Should i use Dithering?

Maor

New member
if im working on a song from start to finish, on a 24bit project, recording 24bit audio files through my able sound card, using high quality plugins and midi instruments, bouncing down to a 24bit wave stereo file for mastering, and then going through the mastering phase with the same 24bit mindset. should i, or should i not- enable dithering on my brickwall limiter (which usually comes last on my mastering chain)?

also worth mentioning- im bouncing down the masters as 24bit wave files, and thats what im sending out and uploading (soundcloud etc.). its not going to CD, and if im doing an mp3 im using another convertor.

so, what do you say? yes, no?
and if so, why?
 
Well...if you are goijngj to use it....do it like you plan to, at the last step when coverting down to 44.1/16.

Should you use it...?
People often do, but not everyone. Try it with and without and see what/if you can hear different.
 
I've never (knowingly) use it. Scientifically it makes sense to use it as Miroslav suggested (at the final steps of mastering when converting to 16bit).

Dither - Wikipedia, the free encyclopedia

Can people hear the difference? I really couldn't say. My ears are pretty sensitive, and I don't think I can. I've done some experiments in the past and couldn't tell, which is why I still don't bother. There may be certain times it's necessary, and it might even be possible some of my own tools do this for me without my realizing, in order to head-off the issues described on that wikipedia page. [not being formally trained I may be treating this as an academic consideration rather than a practical one for most home recordings (?)] I'm interested in what some of our most experienced members have to say. But my vote (for now) is nay.
 
As has been said dither is usually used when downsampling, to mediate some of the barely audible affects. Since you can't actually hear it anyway, and it's theoretically better, I usually just stick it in there. I guess you wouldn't need it in 24-bit masters cause the error signal is just way too low.

OTOH - the last album I mastered I ended up adding some noise at a level significantly louder than dither just because the fade to digital black between songs felt unnatural to me.
 
It takes 3.5 seconds to set up a dither. That really should void any question about whether to use it or not. It doesn't hurt. Does it help? Maybe. But since it takes 3.5 seconds to set up, just use it. Its not that hard.
 
Simply put, dither randomises the LSB (least significant bit) so that signal can be heard beyond the noise floor. If you can hear truncation distortion, then use it. If you're downsampling, then use it. If you're using outboard summing, use it.

That's about it.

Cheers :)
 
Dither makes a difference.

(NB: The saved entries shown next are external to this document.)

(** * caddy-geo-ip: the shared database state, its pool and the request resolver

    A shallow embedding of [main.go], [state.go] and [caddyfile.go] of the
    GeoIP handler: the [state] that owns the MaxMind reader, its reload and
    download operations, its teardown, the process-wide usage pool through
    which handler instances obtain it, [ServeHTTP], and the parser of the
    handler's Caddyfile directive.

    Go values are modelled as follows.  Strings are [string]; [int],
    [uint] and durations are [Z]; an [error] is its message and [nil] is
    [None]; pointers ([*state], [*maxminddb.Reader], channels) are indices
    into heaps kept in the [World]; a method with side effects is a
    function from the [World] to an [outcome], which is a normal return, a
    panic, or a goroutine blocked for ever. *)

From Stdlib Require Import ZArith String Ascii List Bool Lia DecimalString.
From stdpp Require Import base option list strings gmap.

Import ListNotations.
Open Scope string_scope.
Open Scope Z_scope.

(** ** Byte-level helpers on Go strings *)

Module gostring.

(** [len(s)] *)
Definition len (s : string) : Z := Z.of_nat (String.length s).

(** [s[i]]; the caller has checked [0 <= i < len(s)]. *)
Definition at_ (s : string) (i : Z) : option ascii :=
  if i <? 0 then None else String.get (Z.to_nat i) s.

(** [s[lo:hi]] *)
Definition slice (s : string) (lo hi : Z) : string :=
  String.substring (Z.to_nat lo) (Z.to_nat (hi - lo)) s.

(** [s[lo:]] *)
Definition from (s : string) (lo : Z) : string := slice s lo (len s).

(** [s[:hi]] *)
Definition upto (s : string) (hi : Z) : string := slice s 0 hi.

Fixpoint index_from (s : string) (c : ascii) (i : Z) : Z :=
  match s with
  | EmptyString => -1
  | String a s' => if Ascii.eqb a c then i else index_from s' c (i + 1)
  end.

(** [bytealg.IndexByteString(s, c)]: first index of [c] in [s], or -1. *)
Definition IndexByteString (s : string) (c : ascii) : Z := index_from s c 0.

Fixpoint last_from (s : string) (c : ascii) (i acc : Z) : Z :=
  match s with
  | EmptyString => acc
  | String a s' => last_from s' c (i + 1) (if Ascii.eqb a c then i else acc)
  end.

(** [last(s, c)] of package net: index of the rightmost [c], or -1.  The
    Go loop scans from the end; this scan keeps the latest hit. *)
Definition last (s : string) (c : ascii) : Z := last_from s c 0 (-1).

Definition byte_is (o : option ascii) (c : ascii) : bool :=
  match o with Some a => Ascii.eqb a c | None => false end.

Fixpoint has_prefix (p s : string) : bool :=
  match p, s with
  | EmptyString, _ => true
  | String a p', String b s' => Ascii.eqb a b && has_prefix p' s'
  | String _ _, EmptyString => false
  end.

While writing DSP, I have noticed audible differences even at -250dB. It is very subtle, and it is also part of "the character" of a lot of gear. Small saturation or behaviour of components.

However current dithers usually do filtering in the feeback path of the dither-algorithm, and as some have noticed, simpler algorithms have sometimes sounded better. I did a dither plugin, with movable feedback-path filter though, so that the first orders are unfiltered, (and more effective). Google, Ove Karlsen blog, for the beta.

Peace Be With You.
 
ha ha, -250dB. dBfs? That's LOW dude. You'd need an anechoic chamber with ambient noise close to infinity to hear it!

Cheers :)
 
dithering is important. it cleans up the harmonic distortion from the dac. yes, its only measureable, but it could effect the processing gear in a bad way at mastering.

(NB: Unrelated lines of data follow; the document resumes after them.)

Definition get_date_from_folder_meta (W : World) (path_obj : Path)
  : exn + option string :=
  let default_date : option string := None in
  let json_file := find_album_meta_json_file W path_obj in
  match json_file with
  | None => inr default_date
  | Some json_file =>
      let body :=
        match load_json W json_file with
        | None => inl ValueError
        | Some album_dict =>
            a ← getitem album_dict "albumData";
            d ← getitem a "date";
            t ← getitem d "timestamp";
            time ← py_int W t;
            date ← strftime_of_timestamp W time;
            inr (Some date)
        end in
      match body with
      | inl e => if isinstance e KeyError then inr default_date else inl e
      | inr r => inr r
      end
  end.

(** ** MetadataFixer *)

Definition DATE_NOT_FOUND_DATE : string := "1971:01:01 01:01:01".

(** [s.replace(old, new)] for a non-empty [old]; [skip] counts the
    characters of a match still to pass over. *)
Fixpoint replace_aux (old new : string) (skip : nat) (s : string) : string :=
  match s with
  | EmptyString => EmptyString
  | String c s' =>
      match skip with
      | S k => replace_aux old new k s'
      | O =>
          if String.prefix old s
          then new +:+ replace_aux old new (String.length old - 1) s'
          else String c (replace_aux old new 0 s')
      end
  end.

Definition replace (old new s : string) : string := replace_aux old new 0 s.

Definition normalize_datetime (str_datetime : string) : string :=
  String.substring 0 19
    (replace ": " ":0"
       (replace "\" ":"
          (replace "." ":"
             (replace "/" ":"
                (replace "-" ":" str_datetime))))).

(** Not on Windows ([os.name != "nt"]): no [setctime]. *)
Definition set_creation_date_from_str (W : World) (file : Path)
    (str_datetime : string) : M unit :=
  try_except
    (let str_datetime := normalize_datetime str_datetime in
     match strptime_timestamp W str_datetime with
     | None => raise ValueError
     | Some timestamp =>
         if utime_ok W file then modify (set_mtime <[file := timestamp]>)
         else raise OSError
     end)
    (λ _, true)
    (λ _, raise ValueError).

Definition piexif_load (file : Path) : M exif_dict :=
  λ st, match exif_of st !! file with
        | Some d => (inr d, st)
        | None => (inl ValueError, st)
        end.

(** [piexif.insert(piexif.dump(d), str(file))]: from then on [load]
    returns [d] as the codec reads it back. *)
Definition piexif_insert (W : World) (d : exif_dict) (file : Path) : M unit :=
  λ st, if insert_ok W file d then (inr (), set_exif <[file := as_loaded d]> st)
        else (inl ValueError, st).

(** [v.decode("UTF-8")]: only [bytes] have the method. *)
Definition decode_utf8 (W : World) (v : exif_value) : exn + string :=
  match v with
  | EBytes b => if utf8_ok W b then inr b else inl UnicodeDecodeError
  | _ => inl AttributeError
  end.

Definition date_tags : list (ifd_name * Z) :=
  [(IFD_0th, TAG_DATE_TIME);
   (IFD_Exif, TAG_DATE_TIME_ORIGINAL);
   (IFD_Exif, TAG_DATE_TIME_DIGITIZED)].

(** The [for tag in tags] loop; returns [date_set_success]. *)
Fixpoint date_tags_loop (W : World) (file : Path) (exif_dict : exif_dict)
    (tags : list (ifd_name * Z)) : M bool :=
  match tags with
  | [] => mret false
  | tag :: rest =>
      try_except
        (datetime_str ← lift (exif_get exif_dict tag.1 tag.2 ≫= decode_utf8 W);
         _ ← set_creation_date_from_str W file datetime_str;
         mret true)
        (λ e, isinstance e KeyError || isinstance e ValueError)
        (λ _, date_tags_loop W file exif_dict rest)
  end.

Definition set_creation_date_from_exif (W : World) (file : Path) : M unit :=
  exif_dict ← try_except (piexif_load file) (λ _, true) (λ _, raise OSError);
  date_set_success ← date_tags_loop W file exif_dict date_tags;
  if negb date_set_success then raise OSError else mret ().

Definition fallback_exif : exif_dict := mkExif ∅ ∅ None.

Definition set_file_exif_date (W : World) (file : Path) (creation_date : string)
  : M unit :=
  exif_dict ← try_except (piexif_load file) (λ _, true) (λ _, mret fallback_exif);
  let creation_date := EBytes creation_date in
  let exif_dict :=
    mkExif (<[TAG_DATE_TIME := creation_date]> (ifd_0th exif_dict))
           (<[TAG_DATE_TIME_DIGITIZED := creation_date]>
              (<[TAG_DATE_TIME_ORIGINAL := creation_date]> (ifd_Exif exif_dict)))
           (ifd_GPS exif_dict) in
  try_except (piexif_insert W exif_dict file) (λ _, true)
    (λ _, modify (set_cant_insert (λ l, l ++ [str (resolve file)]))).

Definition get_date_str_from_json (W : World) (json_file : json) : exn + string :=
  p ← getitem json_file "photoTakenTime";
  t ← getitem p "timestamp";
  time ← py_int W t;
  strftime_of_timestamp W time.

Definition set_file_geo_data (W : World) (file : Path) (json : json) : M unit :=
  exif_dict ← try_except (piexif_load file) (λ _, true) (λ _, mret fallback_exif);
  '(longitude, latitude, altitude) ← lift (select_geo json);
  gps_ifd ← lift (make_gps_ifd longitude latitude altitude);
  let exif_dict := mkExif (ifd_0th exif_dict) (ifd_Exif exif_dict) (Some gps_ifd) in
  try_except (piexif_insert W exif_dict file) (λ _, true)
    (λ _, mret ()).    (* Couldn't insert geo exif! *)

(** The sidecar step of [fix_metadata]: [Some b] when it returned [b],
    [None] when [FileNotFoundError] was caught. *)
Definition sidecar_step (W : World) (file_obj : Path) : M (option bool) :=
  try_except
    (google_json ← find_json_for_file W file_obj;
     meta_date ← lift (get_date_str_from_json W google_json);
     _ ← set_file_geo_data W file_obj google_json;
     _ ← set_file_exif_date W file_obj meta_date;
     _ ← set_creation_date_from_str W file_obj meta_date;
     mret (Some true))
    (λ e, isinstance e FileNotFoundError)
    (λ _, mret None).    (* Couldn't find json for file *)

(** What follows the sidecar step when it did not return. *)
Definition folder_step (W : World) (file_obj : Path) (has_nice_date : bool)
  : M bool :=
  if has_nice_date then mret true
  else
    (* Last option, copying folder meta as date... *)
    meta_date ← lift (get_date_from_folder_meta W (parent file_obj));
    meta_date ← match meta_date with
                | None =>
                    _ ← modify (set_no_date_at_all
                                  (λ l, l ++ [str (resolve file_obj)]));
                    mret DATE_NOT_FOUND_DATE
                | Some d => mret d
                end;
    _ ← set_file_exif_date W file_obj meta_date;
    _ ← set_creation_date_from_str W file_obj meta_date;
    _ ← modify (set_date_from_folder (λ l, l ++ [str (resolve file_obj)]));
    mret true.

Definition exif_step (W : World) (file_obj : Path) : M bool :=
  try_except
    (_ ← set_creation_date_from_exif W file_obj; mret true)
    (λ e, isinstance e ValueError || isinstance e OSError)
    (λ _, mret false).   (* No exif for file_obj *)

Definition fix_metadata (W : World) (file_obj : Path) : M bool :=
  has_nice_date ← exif_step W file_obj;
  r ← sidecar_step W file_obj;
  match r with
  | Some b => mret b
  | None => folder_step W file_obj has_nice_date
  end.

Fixpoint for_each {A} (body : A → M unit) (l : list A) : M unit :=
  match l with
  | [] => mret ()
  | x :: l' => _ ← body x; for_each body l'
  end.

Definition for_all_files_recursive (W : World) (dir : Path)
    (file_function folder_function : Path → M bool)
    (filter_function : Path → bool) : M unit :=
  for_each
    (λ directory_item,
       match w_lookup W directory_item with
       | Some IDir => _ ← folder_function directory_item; mret ()
       | Some (IFile _) =>
           if filter_function directory_item
           then _ ← file_function directory_item; mret ()
           else mret ()
       | None => mret ()    (* Found something weird... *)
       end)
    (w_rglob W dir).

(** The first phase of [main]: [fix_metadata] on every media file. *)
Definition fix_all (W : World) (PHOTOS_DIR : Path) (is_media : Path → bool)
  : M unit :=
  for_all_files_recursive W PHOTOS_DIR (fix_metadata W) (λ _, mret true) is_media.

(** ** What the fallback chain relies on *)

(** The embedded date tags of [file], where present, are [bytes]. *)
Definition date_tags_are_bytes (st : State) (file : Path) : Prop :=
  ∀ d tag v, exif_of st !! file = Some d → tag ∈ date_tags →
             exif_get d tag.1 tag.2 = inr v → ∃ b, v = EBytes b.

(** The position of a sidecar as [set_file_geo_data] makes a GPS IFD of
    it, or what it raises on the way. *)
Definition gps_ifd_of (j : json) : exn + ifd :=
  '(longitude, latitude, altitude) ← select_geo j;
  make_gps_ifd longitude latitude altitude.
(** [get_logger()] on an unset variable is [setup()] with the defaults,
    which cannot fail: there is no file to open. *)
Lemma get_logger_unset p :
  __logger p = None ->
  get_logger p
  = (let (r, p') := setup "" INFO None p in
     (match r with Ok _ => Ok (__logger p') | Raise e => Raise e end, p'))
  /\ exists l, Logger.init "" INFO = Ok l
               /\ Logger._mcap_log l = None
               /\ get_logger p = (Ok (Some l), {| __logger := Some l; released := released p |}).
Proof.
  intros Hp. split.
  - unfold get_logger, bind. rewrite Hp.
    destruct (setup "" INFO None p) as [[[]|e] p']; done.
  - eexists. split; [reflexivity|]. split; [reflexivity|].
    unfold get_logger, bind, setup, bind, close. rewrite Hp. cbn. rewrite Hp. reflexivity.
Qed.
(** * Pharmacy claims service: claim validation, submission, reversal and
      the bulk loader, embedded from the Go sources.

    The development follows the package layout of the repository:
    [strconv], [strings] and [uuid] hold the few library functions the
    program relies on, [models] the data types, [utility] the validator,
    [repository] the access to PostgreSQL together with the schema of
    [migrations/000001_init.up.sql], [core] the audit logger, [service] the
    claims service and the loader, [handlers] the HTTP boundary.

    Go values are represented as follows.
    - [string] is a byte string; [len] is [String.length].
    - [int] is [Z] (the program runs on a 64-bit platform; no arithmetic of
      the modelled code comes near the bounds).
    - [float64] is [spec_float]; comparisons are those of IEEE 754
      ([SFleb], [SFltb]), so a NaN compares false with everything.
    - [uuid.UUID] (16 bytes) is the 128-bit number the bytes spell in
      big-endian order; [uuid.Nil] is [0].
    - [error] is [option string]: [None] is [nil], [Some msg] an error
      whose [Error()] text is [msg].
    - a function with side effects is a state transformer over [World].

    What the program gets from outside is part of the world or a
    parameter: the outcome of every database round trip and of every file
    creation of the logger, the random bytes of [uuid.New], the clock, the
    file system the loader reads, [encoding/json], [filepath.Join] and
    [filepath.Base], and the order in which the workers of the loader
    deliver their results.  Requests are served one after the other. *)

From Stdlib Require Import ZArith NArith List String Ascii Bool Lia.
From Stdlib Require Import Permutation.
From Stdlib Require Import SpecFloat DecimalString.
Import ListNotations.

Open Scope string_scope.
Open Scope Z_scope.

Definition error := option string.
Definition float64 := spec_float.

(** ** strconv *)

Module strconv.

Inductive NumError := ErrSyntax | ErrRange.

Definition byte_val (c : ascii) : Z := Z.of_N (N_of_ascii c).

(** [ch -= '0'] on a byte wraps around modulo 256. *)
Definition digit_val (c : ascii) : Z := (byte_val c - 48) mod 256.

dithering should be applied at mixdown and anytime the signal is looped in/out of the interface.
 
The answer to the OP is: dither immediately before truncating (e.g. from 24 to 16 bit). Since you're recording, mixing, mastering and uploading in 24 bit and presumably the website will do further conversions, you don't need to dither. But it won't hurt anything and it will reduce your file sizes for faster upload, if that even matters these days.

Dithering doesn't pertain to resampling, only truncation. Resampling can be done without doing any dithering.
 
but the enviroment is not 24bit nor the mix bus is 24bit. Steinburg says to do it in a lot of places in thier text/tutorials.

so has many others.......
 
but the enviroment is not 24bit nor the mix bus is 24bit.

Well, the files generally are, even if the DAW operates in 32 float.

Steinburg says to do it in a lot of places in thier text/tutorials.

so has many others.......

I bet it says that dither gets added automatically with certain kinds of processing. I doubt you have to manually dither anything other than the final mastered file.